Stored data
*-*-*

(* ===== verification/PolicyManager.v ===== *)
(** * The execution policy of a session ([core/src/exec_policy.rs], [config/])

    Which policy a session runs under: the rules files of the configuration
    layers ([load_exec_policy]), the managed rules of [requirements.toml] laid
    over them ([requirements_exec_policy.rs]), and the amendments a user accepts,
    written to the rules file and added to the policy in memory. *)

From S2P Require Export PolicyBuilder Amend.
From S2P Require Export Approval.

(** ** Managed rules ([config/src/requirements_exec_policy.rs]) *)

Record RequirementsExecPolicyPatternTokenToml := mk_token_toml {
  token : option str;
  any_of : option (list str)
}.

Inductive RequirementsExecPolicyDecisionToml := TomlAllow | TomlPrompt | TomlForbidden.

Definition as_decision (d : RequirementsExecPolicyDecisionToml) : Decision :=
  match d with TomlAllow => Allow | TomlPrompt => Prompt | TomlForbidden => Forbidden end.

Record RequirementsExecPolicyPrefixRuleToml := mk_rule_toml {
  toml_pattern : list RequirementsExecPolicyPatternTokenToml;
  toml_decision : option RequirementsExecPolicyDecisionToml;
  toml_justification : option str
}.

Inductive RequirementsExecPolicyParseError :=
| EmptyPrefixRules
| EmptyPattern (rule_index : nat)
| InvalidPatternToken (rule_index token_index : nat) (reason : str)
| EmptyJustification (rule_index : nat)
| MissingDecision (rule_index : nat)
| AllowDecisionNotAllowed (rule_index : nat).

Definition requirements_pattern_token (t : RequirementsExecPolicyPatternTokenToml)
    (rule_index token_index : nat) : res RequirementsExecPolicyParseError PatternToken :=
  match token t, any_of t with
  | Some single, None =>
    if is_empty (trim single)
    then Err (InvalidPatternToken rule_index token_index (lit "token cannot be empty"))
    else Ok (Single single)
  | None, Some alternatives =>
    match alternatives with
    | [] => Err (InvalidPatternToken rule_index token_index (lit "any_of cannot be empty"))
    | _ =>
      if existsb (fun alt => is_empty (trim alt)) alternatives
      then Err (InvalidPatternToken rule_index token_index (lit "any_of cannot include empty tokens"))
      else Ok (Alts alternatives)
    end
  | Some _, Some _ =>
    Err (InvalidPatternToken rule_index token_index (lit "set either token or any_of, not both"))
  | None, None => Err (InvalidPatternToken rule_index token_index (lit "set either token or any_of"))
  end.
(** When the profile denies reading a path, no attempt of a tool that the
    sandbox may handle leaves the platform sandbox on Linux, whatever rules
    matched, whoever approved, and also when the run escalates. *)
Theorem denied_reads_stay_sandboxed req turn policy w l depth network p s d :
  os = Linux -> sandbox_preference (Out:=Out) <> ForbidSandbox ->
  turn_profile turn = Managed (ManagedRestricted l depth) network -> mk_entry (FsPath p) Deny ∈ l ->
  EvAttempt s d ∈ (orchestrate (Out:=Out) os services req turn policy w).2 -> s = LinuxSeccomp.
Proof.
  intros Hos Hpref Hprof Hin Hev.
  assert (sandbox_for (Out:=Out) os turn = LinuxSeccomp) as Hbox.
  { unfold sandbox_for, select_initial. rewrite Hos, Hprof. cbn [file_system_sandbox_policy network_sandbox_policy].
    destruct sandbox_preference; [|done..]. by rewrite (denied_path_requires_sandbox _ _ _ p). }
  assert (unsandboxed_execution_allowed (file_system_sandbox_policy (turn_profile turn)) = false) as Hun.
  { rewrite Hprof. unfold unsandboxed_execution_allowed, has_denied_read_restrictions.
    apply negb_false_iff. apply andb_true_iff. split; [by apply bool_decide_eq_true|].
    apply existsb_exists. eexists. split; [by apply list_elem_of_In|]. by apply bool_decide_eq_true. }
  assert (forall q, attempt_sandbox (initial_attempt (Out:=Out) os req turn q) = LinuxSeccomp) as Hinit.
  { intros q. unfold initial_attempt, sandbox_override_for_first_attempt. cbn. by rewrite Hun. }
  assert (retry_sandbox (Out:=Out) os turn = LinuxSeccomp) as Hretry by (unfold retry_sandbox; by rewrite Hun).
  destruct (orchestrate os services req turn policy w) as [[r w'] t] eqn:E. apply orchestrate_shape in E.
  cbn [snd] in Hev. destruct E as [t Hq _|t s0 d0 t' Hq _ -> Hq' _|t s0 t' d0 Hq _ -> Hq' _ _ _].
  - by apply elem_of_questions in Hev.
  - apply elem_of_app in Hev as [Hev|[Hev|Hev]%elem_of_cons]; [by apply elem_of_questions in Hev| |by apply elem_of_questions in Hev].
    injection Hev as -> _. apply Hinit.
  - apply elem_of_app in Hev as [Hev|[Hev|[Hev|Hev]%elem_of_app]%elem_of_cons];
      [by apply elem_of_questions in Hev| |by apply elem_of_questions in Hev|].
    + injection Hev as -> _. apply Hinit.
    + apply list_elem_of_singleton in Hev. injection Hev as -> _. exact Hretry.
Qed.

(** With approvals turned off nobody is asked, neither a hook nor a user:
    the run of a command whose requirement came from the execution policy (or of
    a tool without one) is at most one attempt and nothing else. *)
Theorem never_asks {M} `{MultiMapLaws M} home_dir current_dir parser try_join (exec_policy : Policy M)
    (command : ExecApprovalRequest) req turn w :
  req_approval_policy command = Never -> strict_auto_review turn = false ->
  (forall requirement, exec_approval_requirement (Out:=Out) req = Some requirement ->
     create_exec_approval_requirement_for_command home_dir current_dir parser try_join exec_policy command
     = Ok requirement) ->
  let t := (orchestrate (Out:=Out) os services req turn Never w).2 in
  t = [] \/ exists s d, t = [EvAttempt s d].
Proof.
  intros Hnever Hstrict Hreq.
  assert (match requirement_of (Out:=Out) req turn Never with NeedsApproval _ _ => False | _ => True end) as Hno.
  { unfold requirement_of. destruct (exec_approval_requirement req) as [requirement|]; [|done].
    specialize (Hreq _ eq_refl).
    destruct (requirement_spec home_dir current_dir parser try_join exec_policy command) as (parsed & r & _ & Hr & Hm).
    rewrite Hreq in Hr. injection Hr as <-. destruct requirement; try done.
    destruct Hm as (_ & _ & Hm). by rewrite Hnever in Hm. }
  assert (~ may_retry (Out:=Out) Never) as Hretry by (by intros [? _]).
  destruct (orchestrate os services req turn Never w) as [[r w'] t] eqn:E. apply orchestrate_shape in E.
  assert (forall t, first_allowed turn (requirement_of (Out:=Out) req turn Never) t -> t = []) as Hfirst.
  { intros t0. unfold first_allowed. rewrite Hstrict. by destruct (requirement_of req turn Never). }
  cbn [snd]. destruct E as [t Hq Ha|t s0 d0 t' Hq Hf -> Hq' Ht'|t s0 t' d0 Hq Hf _ Hq' Hm _ _]; [| |done].
  - left. destruct t as [|e t]; [done|]. exfalso. unfold asks_first in Ha. rewrite Hstrict in Ha.
    assert (e :: t <> []) as Hne by done. apply Ha in Hne. by destruct (requirement_of req turn Never).
  - right. rewrite (Hfirst _ Hf). destruct t' as [|e t']; [by eexists _, _|].
    destruct Ht' as [_ Hm]; [done|]. by destruct Hretry.
Qed.
End orchestrator_claims.

(** ** Witnesses *)

(** A shell-like tool that the sandbox always denies, and a user who agrees. *)
#[local] Instance demo_tool : ToolRuntime unit ExecApprovalRequirement unit := {
  tool_sandbox_permissions _ := RequireEscalated;
  should_bypass_approval := default_should_bypass_approval;
  exec_approval_requirement r := Some r;
  has_permission_request_payload _ := true;
  wants_no_sandbox_approval := default_wants_no_sandbox_approval;
  start_approval_async _ _ w := (Approved, w);
  sandbox_preference := AutoSandbox;
  network_approval_spec _ := None;
  escalate_on_failure := true;
  tool_run _ _ w := (inr (SandboxDenied [] None), w)
}.

#[local] Instance demo_tool_laws : ToolRuntimeLaws unit ExecApprovalRequirement unit.
Proof. done. Qed.

Definition demo_services : Services unit :=
  mk_services unit (fun _ w => (None, w)) (fun w => w) (fun w => (None, w)) (fun w => ([], w)) [].

Definition demo_turn (profile : PermissionProfile) : TurnContext :=
  mk_turn profile WindowsDisabled false (lit "call") None false false.

Definition secret_profile : PermissionProfile :=
  Managed (ManagedRestricted [mk_entry (Special Root) Write; mk_entry (FsPath [RootDir; Normal (lit "key")]) Deny] None)
    NetEnabled.

Example orchestrate_examples :
  (orchestrate Linux demo_services (NeedsApproval None None) (demo_turn read_only_profile) OnFailure tt).2
    = [EvHook (lit "call") None; EvReview (mk_approval_ctx false None None) Approved;
       EvAttempt NoSandbox true; EvAttempt NoSandbox true] /\
  (orchestrate Linux demo_services (NeedsApproval None None) (demo_turn secret_profile) OnFailure tt).2
    = [EvHook (lit "call") None; EvReview (mk_approval_ctx false None None) Approved;
       EvAttempt LinuxSeccomp true] /\
  (orchestrate Linux demo_services (Skip false None) (demo_turn read_only_profile) Never tt).2
    = [EvAttempt NoSandbox true].
Proof. by vm_compute. Qed.

Lemma denied_reads_stay_sandboxed_witness :
  exists s, EvAttempt s true ∈
    (orchestrate Linux demo_services (Skip true None) (demo_turn secret_profile) OnFailure tt).2 /\ s = LinuxSeccomp.
Proof.
  exists LinuxSeccomp. assert (EvAttempt LinuxSeccomp true ∈
    (orchestrate Linux demo_services (Skip true None) (demo_turn secret_profile) OnFailure tt).2) as Hin by (vm_compute; by left).
  split; [exact Hin|]. apply (denied_reads_stay_sandboxed Linux demo_services (Skip true None) (demo_turn secret_profile)
    OnFailure tt [mk_entry (Special Root) Write; mk_entry (FsPath [RootDir; Normal (lit "key")]) Deny] None NetEnabled
    [RootDir; Normal (lit "key")] LinuxSeccomp true); [done|done|done| |exact Hin]. right. by left.
Defined.

Lemma never_asks_witness :
  let t := (orchestrate Linux demo_services (Skip false (Some (words "ls x"))) (demo_turn read_only_profile) Never tt).2 in
  t = [] \/ exists s d, t = [EvAttempt s d].
Proof.
  apply (never_asks Linux demo_services None None (fun _ => Some sample_tree_ls) (fun _ => None) (demo_rules [])
    (demo_request "ls x" Never UseDefault None)); [done|done|].
  intros requirement [= <-]. by vm_compute.
Defined.

Lemma orchestrate_consented_witness :
  run_shape Linux (NeedsApproval None None) (demo_turn read_only_profile) OnFailure
    (orchestrate Linux demo_services (NeedsApproval None None) (demo_turn read_only_profile) OnFailure tt).2.
Proof. apply orchestrate_consented. Defined.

*-*-*

Brief: Take the lines from the first line of the records through the line holding "layers ([load_exec_policy]), the", both included, and please reproduce them exactly with nothing added.

Answer:
(* ===== verification/PolicyManager.v ===== *)
(** * The execution policy of a session ([core/src/exec_policy.rs], [config/])

    Which policy a session runs under: the rules files of the configuration
    layers ([load_exec_policy]), the managed rules of [requirements.toml] laid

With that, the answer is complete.